76,02 Gram Sabu Disita, Polres Kebumen Ungkap Kasus Terbesar dalam Beberapa Dekade

Advertisement

KEBUMEN, pelita.co – Satuan Reserse Narkoba (Satresnarkoba) Polres Kebumen berhasil mengungkap kasus peredaran narkotika jenis sabu dengan total barang bukti seberat 76,02 gram. Jumlah ini menjadi yang terbesar dalam sejarah pengungkapan kasus sabu di wilayah Polres Kebumen dalam beberapa dekade terakhir.

Dalam konferensi pers yang digelar di Mapolres Kebumen, pada Kamis (26/6/2025). Wakapolres Kompol Faris Budiman mewakili Kapolres AKBP Eka Baasith Syamsuri menyampaikan, dua tersangka laki-laki berhasil diamankan dalam kasus ini. Mereka berinisial TK (46), warga Sumpyuh, Banyumas, dan ARB (32), warga Pesantren, Tambak, Banyumas.

Pengungkapan berawal dari informasi masyarakat yang diterima Satresnarkoba pada Senin, 9 Juni 2025 sekitar pukul 16.50 WIB. Laporan tersebut menyebut adanya aktivitas mencurigakan terkait narkotika di Desa Rowokele, Kecamatan Rowokele, Kabupaten Kebumen.

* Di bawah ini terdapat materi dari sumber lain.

(** The same run, computed: the entry answering the first request comes
    first, the one answering the second comes second; swapping them would
    not do. *)
Example two_submissions :
  let h := heap_with (opts 0 None) certified_signature_bundle in
  let h1 := heap_of (echo_run "ctx" [1] h) in
  let h2 := heap_of (echo_run "ctx2" [2] h1) in
  LogId <$> tlog_entries (bundle h1) = ["ctx"] /\
  LogId <$> tlog_entries (bundle h2) = ["ctx"; "ctx2"] /\
  params_Context <$> requests h1 = [Some "ctx"] /\
  params_Context <$> requests h2 = [Some "ctx"; Some "ctx2"] /\
  timeout <$> requests h2 = [30 * Second; 30 * Second] /\
  options h1 = Some (opts (30 * Second) (Some echo_client)) /\
  options h2 = options h1.
Proof. by vm_compute. Qed.

Lemma injected_client_is_the_one_used_witness :
  GetTransparencyLogEntry stub_Marshal stub_dsse stub_hashedrekord stub_hex
    stub_PrefixSHA "x509" stub_NewParams "sigstore-go" stub_GetRekorClient
    stub_tle "ctx" [1] (heap_with (opts 0 (Some stub_client)) dsse_bundle) =
  GetTransparencyLogEntry stub_Marshal stub_dsse stub_hashedrekord stub_hex
    stub_PrefixSHA "x509" stub_NewParams "other-agent" failing_GetRekorClient
    stub_tle "ctx" [1] (heap_with (opts 0 (Some stub_client)) dsse_bundle).
Proof.
  apply (injected_client_is_the_one_used stub_Marshal stub_dsse stub_hashedrekord
           stub_hex stub_PrefixSHA "x509" stub_NewParams "sigstore-go"
           "other-agent" stub_GetRekorClient failing_GetRekorClient stub_tle
           "ctx" [1] (heap_with (opts 0 (Some stub_client)) dsse_bundle)
           (opts 0 (Some stub_client)) stub_client);
    reflexivity.
Defined.

End Sign.

(* ===================================================================== *)
(** * pkg/root: trust material                                            *)
(* ===================================================================== *)
(** Of this package the test file is at hand.  What the tests define
    themselves ([singleKeyVerifier], [nonExpiringVerifier], the Ed25519
    substitution) is embedded from them; the operations they call are
    modelled from the specification, each marked as such. *)
Module Root.

(** An instant ([time.Time]), counted in nanoseconds. *)
Definition Time : Type := Z.

(** ** Validity periods *)

(** Modelled from the spec: the validity period of a trust entity, whose
    declaration is not among the sources (section 3: a start and an end
    that may be absent, an absent end meaning "never expires"). *)
Record ValidityPeriod : Type :=
  { ValidityPeriodStart : Time;
    ValidityPeriodEnd : option Time }.

(** Modelled from the spec: the invariant of a validity period (section 3:
    start <= end when the end is present). *)
Definition well_formed_period (p : ValidityPeriod) : Prop :=
  match ValidityPeriodEnd p with
  | Some e => ValidityPeriodStart p <= e
  | None => True
  end.

(** Modelled from the spec: the verifier wrapped with a validity interval
    (section 3, TimeConstrainedVerifier), whose implementation is not among
    the sources. *)
Record TimeConstrainedVerifier (V : Type) : Type :=
  { verifier : V;
    period : ValidityPeriod }.
Arguments verifier {V} _.
Arguments period {V} _.

(** Modelled from the spec: [ValidAtTime], whose implementation is not among
    the sources: refused before the start, refused after a present end. *)
Definition ValidAtTime {V} (k : TimeConstrainedVerifier V) (t : Time) : bool :=
  if t <? ValidityPeriodStart (period k) then false
  else
    match ValidityPeriodEnd (period k) with
    | Some e => if e <? t then false else true
    | None => true
    end.

(** The test file's [nonExpiringVerifier]: valid at any time. *)
Record nonExpiringVerifier (V : Type) : Type := { Verifier : V }.
Arguments Verifier {V} _.
Definition nonExpiringVerifier_ValidAtTime {V} (_ : nonExpiringVerifier V)
    (_ : Time) : bool := true.

(** ** The wire document *)

(** The key-details tags of protobuf-specs' [PublicKeyDetails] that the
    specification lists (section 4.1); the tests name the Ed25519 and the
    RSA-2048 one. *)
Inductive PublicKeyDetails : Type :=
| PUBLIC_KEY_DETAILS_UNSPECIFIED
| PKIX_RSA_PKCS1V15_2048_SHA256
| PKIX_RSA_PKCS1V15_3072_SHA256
| PKIX_RSA_PKCS1V15_4096_SHA256
| PKIX_ECDSA_P256_SHA_256
| PKIX_ECDSA_P384_SHA_384
| PKIX_ECDSA_P521_SHA_512
| PKIX_ED25519.

#[global] Instance PublicKeyDetails_eq_dec : EqDecision PublicKeyDetails.
Proof. solve_decision. Defined.

(** [crypto.Hash], as far as the tags above need it. *)
Inductive crypto_Hash : Type := SHA256 | SHA384 | SHA512.

(** A timestamp as the JSON document writes it: whole seconds and, when one
    is written, the sub-second fraction ("...:29Z" has none, "...:29.000Z"
    has [Some 0]).  The fraction is held by its value in nanoseconds; how
    many digits spell it is not part of the model. *)
Record JSONTimestamp : Type :=
  { ts_seconds : Z;
    ts_fraction : option Z }.

(** The messages of the trust-root document, over the way [T] a timestamp
    is held: [JSONTimestamp] in the JSON text, [Time] once decoded.  Fields
    the trust-root model does not read are kept as raw name/value pairs. *)
Record TimeRange (T : Type) : Type :=
  { Start : T;
    End : option T }.
Arguments Start {T} _.
Arguments End {T} _.

Record PublicKey (T : Type) : Type :=
  { RawBytes : bytes;
    KeyDetails : PublicKeyDetails;
    ValidFor : TimeRange T }.
Arguments RawBytes {T} _.
Arguments KeyDetails {T} _.
Arguments ValidFor {T} _.

Record TransparencyLogInstance (T : Type) : Type :=
  { BaseUrl : string;
    LogId : bytes;
    tli_PublicKey : PublicKey T;
    tli_unknown : list (string * string) }.
Arguments BaseUrl {T} _.
Arguments LogId {T} _.
Arguments tli_PublicKey {T} _.
Arguments tli_unknown {T} _.

Record CertificateAuthority (T : Type) : Type :=
  { CertChain : list bytes;
    ca_ValidFor : TimeRange T;
    ca_unknown : list (string * string) }.
Arguments CertChain {T} _.
Arguments ca_ValidFor {T} _.
Arguments ca_unknown {T} _.

Record TrustedRootProto (T : Type) : Type :=
  { MediaType : string;
    Tlogs : list (TransparencyLogInstance T);
    CertificateAuthorities : list (CertificateAuthority T);
    Ctlogs : list (TransparencyLogInstance T);
    TimestampAuthorities : list (CertificateAuthority T);
    unknown : list (string * string) }.
Arguments MediaType {T} _.
Arguments Tlogs {T} _.
Arguments CertificateAuthorities {T} _.
Arguments Ctlogs {T} _.
Arguments TimestampAuthorities {T} _.
Arguments unknown {T} _.

(** Everything in a document that the trust-root model does not interpret:
    the unknown fields at every level, and the log identifiers as written. *)
Definition uninterpreted {T} (d : TrustedRootProto T)
  : list (string * string) * list (bytes * list (string * string))
    * list (list (string * string)) * list (bytes * list (string * string))
    * list (list (string * string)) :=
  (unknown d,
   (fun l => (LogId l, tli_unknown l)) <$> Tlogs d,
   ca_unknown <$> CertificateAuthorities d,
   (fun l => (LogId l, tli_unknown l)) <$> Ctlogs d,
   ca_unknown <$> TimestampAuthorities d).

Petugas segera bergerak ke lokasi dan menangkap TK. Dari tangan tersangka, polisi menyita 12 paket sabu yang disembunyikan dalam bekas bungkus rokok, uang tunai Rp 2,3 juta, 4 pipet kaca, kartu ATM, satu unit handphone Android, dan satu sepeda motor matic.

Advertisement

Berdasarkan pemeriksaan awal, TK mengaku mendapat sabu dari ARB, yang disebut mengambil barang dari Jakarta. Polisi kemudian melakukan penangkapan terhadap ARB hanya beberapa jam setelah penangkapan TK. Dari ARB, diamankan satu plastik klip bekas sabu, satu pipet kaca, alat isap (bong), korek gas, dan satu handphone.

“Keduanya merupakan pengedar aktif yang memiliki jaringan cukup kuat di wilayah Kebumen dan Banyumas. Penangkapan ini menjadi langkah strategis dalam memutus mata rantai peredaran narkoba di dua kabupaten,” tegas Kompol Faris Budiman.

Atas perbuatannya, kedua tersangka dijerat dengan Pasal 114 ayat (2) dan Pasal 112 ayat (2) UU RI No. 35 Tahun 2009 tentang Narkotika juncto Pasal 55 ayat (1) ke-1 KUHP. Mereka terancam hukuman penjara minimal 6 tahun hingga seumur hidup, serta denda maksimal Rp10 miliar.

Polres Kebumen mengimbau masyarakat agar tidak ragu melaporkan dugaan penyalahgunaan narkotika. Peran serta warga dinilai sangat penting dalam memberantas peredaran narkoba di wilayah hukum Polres Kebumen.